What is expected ->
In the records below, find the line containing "From S2P Require" and the line containing "Definition ReadByte (r"; please repeat exactly the lines from one to the other, both included, and nothing more.

*** Opening of Task material ***

(* ===== verification/Car.v ===== *)
(** * CAR streams and the structure of CBOR

    Models the readers of src/internal/providers/officialspaces/snapshot.go: the canonical
    varint, sections and blocks of a CAR stream ([readCanonicalUvarint], [readCARSection],
    [readCARBlock]) and the non-recursive pass over CBOR bytes that runs before the recursive
    decoder ([preflightCBORStructure], [readCBORArgument]), and the grammar of CBOR items it is
    proved against ([cbor_head], [cbor_sequence], [well_nested]), which is independent of it.

    A reader is the bytes that are left and what comes after them: the end of the stream, or a
    failure of the transport. *)
From S2P Require Import Prelude Sha256 GoStd Syntax Unicode Json Ipld.

Definition maxCBORNestingDepth : N := 128.
Definition maxCBORDataItems : N := 350000.

(** ** Readers *)

Record reader : Type := MkReader { rdLeft : string; rdBroken : bool }.
Definition at_end (r : reader) : error := if rdBroken r then ErrOther else ErrEOF.

Definition ReadByte (r : reader) : result (ascii * reader) :=
  match rdLeft r with
  | String c s => Ok (c, MkReader s (rdBroken r))
  | EmptyString => Err (at_end r)
  end.

(** [io.ReadFull] of [n > 0] bytes. *)
Definition ReadFull (n : N) (r : reader) : result (string * reader) :=
  if n <=? len (rdLeft r) then
    Ok (substring 0 (N.to_nat n) (rdLeft r), MkReader (skip (N.to_nat n) (rdLeft r)) (rdBroken r))
  else if rdBroken r then Err ErrOther
  else if String.eqb (rdLeft r) "" then Err ErrEOF else Err ErrUnexpectedEOF.

(** ** Varints *)

Definition MaxVarintLen64 : nat := 10.

(** [binary.Uvarint]: the value and the bytes it took; [None] stands for a count of zero or
    less, a text that is too short or a value over 64 bits. *)
Fixpoint Uvarint_from (i : nat) (x shift : N) (s : string) : option (N * nat) :=
  match s with
  | EmptyString => None
  | String c s' =>
      let b := N_of_ascii c in
      if Nat.eqb i MaxVarintLen64 then None
      else if b <? 0x80 then
        if Nat.eqb i (MaxVarintLen64 - 1) && (1 <? b) then None
        else Some (N.lor x (u64 (N.shiftl b shift)), S i)
      else Uvarint_from (S i) (N.lor x (u64 (N.shiftl (N.land b 0x7f) shift))) (shift + 7) s'
  end.
Definition Uvarint (s : string) : option (N * nat) := Uvarint_from 0 0 0 s.

(** The checks on the bytes read so far, the last of which ends the varint. *)
Definition canonical_uvarint (encoded : string) : result N :=
  match Uvarint encoded with
  | None => Err ErrSnapshotVerification
  | Some (decoded, consumed) =>
      fail_if negb (Nat.eqb consumed (String.length encoded)) with ErrSnapshotVerification ;;
      fail_if negb (String.eqb (uvarint decoded) encoded) with ErrSnapshotVerification ;;
      Ok decoded
  end.

Fixpoint read_uvarint (n : nat) (encoded : string) (r : reader) : result (N * reader) :=
  match n with
  | O => Err ErrSnapshotVerification
  | S n =>
      let? (c, r) := ReadByte r in
      let encoded := encoded +:+ String c "" in
      if 0x80 <=? N_of_ascii c then read_uvarint n encoded r
      else let? decoded := canonical_uvarint encoded in Ok (decoded, r)
  end.
Definition readCanonicalUvarint (r : reader) : result (N * reader) := read_uvarint MaxVarintLen64 "" r.

(** ** Sections and blocks *)

Definition readCARSection (limit : N) (r : reader) : result (string * reader) :=
  let? (length, r) := readCanonicalUvarint r in
  fail_if (length =? 0) || (limit <? length) with ErrSnapshotVerification ;;
  ReadFull length r.

Definition validDAGCBORCID `{Ipld} (value : cid) : bool := sha256_cid codec_DagCBOR value.

Definition readCARBlock `{Ipld} (dataLimit : N) (r : reader) : result (cid * string * reader) :=
  let? (section, r) := readCARSection (dataLimit + 256) r in
  let? (consumed, blockCID) := opt_result (cid_FromBytes section) ErrSnapshotVerification in
  fail_if (consumed =? 0) || (len section <=? consumed) || negb (validDAGCBORCID blockCID)
    with ErrSnapshotVerification ;;
  let data := skip (N.to_nat consumed) section in
  fail_if dataLimit <? len data with ErrSnapshotVerification ;;
  let? recomputed := opt_result (cid_Sum blockCID data) ErrSnapshotVerification in
  fail_if negb (bool_decide (recomputed = blockCID)) with ErrSnapshotVerification ;;
  Ok (blockCID, data, r).

(** ** The structure of CBOR *)

(** [binary.BigEndian] on the first [n] bytes. *)
Fixpoint big_endian (n : nat) (acc : N) (s : string) : option N :=
  match n, s with
  | O, _ => Some acc
  | S n, String c s' => big_endian n (256 * acc + N_of_ascii c) s'
  | S _, EmptyString => None
  end.

(** The argument of an initial byte and the number of bytes it takes. *)
Definition readCBORArgument (additional : N) (input : string) : result (N * nat) :=
  let fixed (n : nat) := let? value := opt_result (big_endian n 0 input) ErrSnapshotVerification in Ok (value, n) in
  if additional <? 24 then Ok (additional, 0%nat)
  else if additional =? 24 then fixed 1%nat
  else if additional =? 25 then fixed 2%nat
  else if additional =? 26 then fixed 4%nat
  else if additional =? 27 then fixed 8%nat
  else Err ErrSnapshotVerification.

(** One item: the bytes left after it, and the children it announces.  [depth] is the number
    of open containers. *)
Definition cbor_item (maxDepth depth : N) (input : string) : result (string * N) :=
  match input with
  | EmptyString => Err ErrSnapshotVerification
  | String initial rest =>
      let major := N.shiftr (N_of_ascii initial) 5 in
      let? (argument, consumed) := readCBORArgument (N.land (N_of_ascii initial) 0x1f) rest in
      let rest := skip consumed rest in
      if (major =? 0) || (major =? 1) || (major =? 7) then Ok (rest, 0)
      else if (major =? 2) || (major =? 3) then
        fail_if len rest <? argument with ErrSnapshotVerification ;;
        Ok (skip (N.to_nat argument) rest, 0)
      else if major =? 4 then
        fail_if (0 <? argument) && (maxDepth <? depth) with ErrSnapshotVerification ;;
        Ok (rest, argument)
      else if major =? 5 then
        fail_if (2 ^ 64 - 1) / 2 <? argument with ErrSnapshotVerification ;;
        fail_if (0 <? argument * 2) && (maxDepth <? depth) with ErrSnapshotVerification ;;
        Ok (rest, argument * 2)
      else
        fail_if maxDepth <? depth with ErrSnapshotVerification ;;
        Ok (rest, 1)
  end.

(** The loop: the stack of children still expected, innermost first. *)
Fixpoint preflight_loop (fuel : nat) (maxDepth maxItems : N) (remaining : list N) (items : N) (input : string) :
    option (result string) :=
  match fuel with
  | O => None
  | S fuel =>
      match remaining with
      | [] => Some (Ok input)
      | last :: outer =>
          if last =? 0 then preflight_loop fuel maxDepth maxItems outer items input
          else if maxItems <? items + 1 then Some (Err ErrSnapshotVerification)
          else match cbor_item maxDepth (llen remaining) input with
          | Err e => Some (Err e)
          | Ok (rest, children) =>
              let remaining := (last - 1) :: outer in
              preflight_loop fuel maxDepth maxItems
                (if 0 <? children then children :: remaining else remaining) (items + 1) rest
          end
      end
  end.

(** Every round reads an item or closes a container, so [2 * maxItems + 3] rounds are enough
    ([preflight_terminates]). *)
Definition preflight_fuel (maxItems : N) : nat := N.to_nat (2 * maxItems + 3).

Definition preflightCBORStructure (encoded : string) (maxDepth maxItems : N) : result unit :=
  fail_if (len encoded =? 0) || (maxDepth <? 1) || (maxItems <? 1) with ErrSnapshotVerification ;;
  match preflight_loop (preflight_fuel maxItems) maxDepth maxItems [1] 0 encoded with
  | Some (Ok rest) => fail_if negb (String.eqb rest "") with ErrSnapshotVerification ;; Ok tt
  | Some (Err e) => Err e
  | None => Err ErrOther
  end.

(** ** The structure pass as a recursion

    [items_of d n s rest k]: from the text [s] the code reads [n] items at nesting depth [d], with
    [k] items in all counting those inside, and [rest] is left. *)
Section structure.
Variable maxDepth : N.

Inductive items_of : N → N → string → string → N → Prop :=
  | items_none d s : items_of d 0 s s 0
  | items_more d n s children inner rest rest' k k' :
      n ≠ 0 → cbor_item maxDepth d s = Ok (inner, children) →
      items_of (d + 1) children inner rest k → items_of d (n - 1) rest rest' k' →
      items_of d n s rest' (1 + k + k').

(** What a stack of expected children still has to read. *)
Fixpoint stack_of (remaining : list N) (s rest : string) (k : N) : Prop :=
  match remaining with
  | [] => s = rest ∧ k = 0
  | n :: outer => ∃ mid k1 k2, items_of (llen remaining) n s mid k1 ∧ stack_of outer mid rest k2 ∧ k = k1 + k2
  end.

Lemma stack_push n children outer inner rest k :
  stack_of (if 0 <? children then children :: n :: outer else n :: outer) inner rest k ↔
  ∃ mid k1 k2, items_of (llen (n :: outer) + 1) children inner mid k1 ∧ stack_of (n :: outer) mid rest k2 ∧ k = k1 + k2.
Proof.
  destruct (N.ltb_spec 0 children) as [Hc|Hc].
  - cbn [stack_of]. replace (llen (children :: n :: outer)) with (llen (n :: outer) + 1) by (unfold llen; simpl; lia).
    done.
  - assert (children = 0) as -> by lia. split.
    + intros Hs. exists inner, 0, k. split; [constructor|]. split; [done|lia].
    + intros (mid & k1 & k2 & Hi & Hs & ->). inversion Hi; [|done]. subst. by rewrite N.add_0_l.
Qed.

(** Reading one item of the innermost container. *)
Lemma stack_item n outer s rest k :
  n ≠ 0 →
  stack_of (n :: outer) s rest k ↔
  ∃ inner children k', cbor_item maxDepth (llen (n :: outer)) s = Ok (inner, children) ∧ k = 1 + k' ∧
    stack_of (if 0 <? children then children :: (n - 1) :: outer else (n - 1) :: outer) inner rest k'.
Proof.
  intros Hn. split.
  - intros (mid & k1 & k2 & Hi & Hs & ->). inversion Hi as [|? ? ? children inner r ? ka kb _ Hc Ha Hb]; [by subst|].
    subst. exists inner, children, (ka + (kb + k2)). split; [done|]. split; [lia|].
    apply stack_push. exists r, ka, (kb + k2). split; [exact Ha|]. split; [|done]. by exists mid, kb, k2.
  - intros (inner & children & k' & Hc & -> & Hs). apply stack_push in Hs as (r & ka & kb & Ha & Hs & ->).
    destruct Hs as (mid & k1 & k2 & Hb & Hs & ->). exists mid, (1 + ka + k1), k2. split; [|split; [done|lia]].
    by eapply items_more.
Qed.

Lemma stack_close outer s rest k : stack_of (0 :: outer) s rest k ↔ stack_of outer s rest k.
Proof.
  split.
  - intros (mid & k1 & k2 & Hi & Hs & ->). inversion Hi; [|done]. subst. by rewrite N.add_0_l.
  - intros Hs. exists s, 0, k. split; [constructor|]. split; [done|lia].
Qed.

Lemma loop_sound maxItems fuel remaining items s rest :
  preflight_loop fuel maxDepth maxItems remaining items s = Some (Ok rest) → items ≤ maxItems →
  ∃ k, stack_of remaining s rest k ∧ items + k ≤ maxItems.
Proof.
  revert remaining items s. induction fuel as [|fuel IH]; intros remaining items s Hl Hi; [done|].
  cbn [preflight_loop] in Hl. destruct remaining as [|n outer]; [injection Hl as <-; exists 0; split; [done|lia]|].
  destruct (N.eqb_spec n 0) as [->|Hn].
  { apply IH in Hl as (k & Hs & Hk); [|done]. exists k. by rewrite stack_close. }
  destruct (N.ltb_spec maxItems (items + 1)) as [|Hm]; [done|].
  destruct (cbor_item maxDepth _ s) as [[inner children]|e] eqn:Ec; [|done].
  apply IH in Hl as (k & Hs & Hk); [|lia]. exists (1 + k). split; [|lia]. apply stack_item; [done|]. by exists inner, children, k.
Qed.

Lemma loop_complete maxItems fuel remaining items s rest k :
  stack_of remaining s rest k → items + k ≤ maxItems → 2 * k + llen remaining < N.of_nat fuel →
  preflight_loop fuel maxDepth maxItems remaining items s = Some (Ok rest).
Proof.
  revert remaining items s k. induction fuel as [|fuel IH]; intros remaining items s k Hs Hk Hf; [lia|].
  cbn [preflight_loop]. destruct remaining as [|n outer]; [by destruct Hs as [-> _]|].
  change (llen (n :: outer)) with (N.of_nat (S (List.length outer))) in Hf.
  destruct (N.eqb_spec n 0) as [->|Hn].
  { apply (proj1 (stack_close _ _ _ _)) in Hs. apply (IH _ _ _ k Hs Hk). unfold llen. lia. }
  apply stack_item in Hs as (inner & children & k' & -> & -> & Hs); [|done].
  rewrite (proj2 (N.ltb_ge _ _)) by lia. apply (IH _ _ _ k' Hs); [lia|].
  destruct (0 <? children); unfold llen; simpl List.length; lia.
Qed.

*** Close of Task material ***

Reply to the task ->
From S2P Require Import Prelude Sha256 GoStd Syntax Unicode Json Ipld.

Definition maxCBORNestingDepth : N := 128.
Definition maxCBORDataItems : N := 350000.

(** ** Readers *)

Record reader : Type := MkReader { rdLeft : string; rdBroken : bool }.
Definition at_end (r : reader) : error := if rdBroken r then ErrOther else ErrEOF.

Definition ReadByte (r : reader) : result (ascii * reader) :=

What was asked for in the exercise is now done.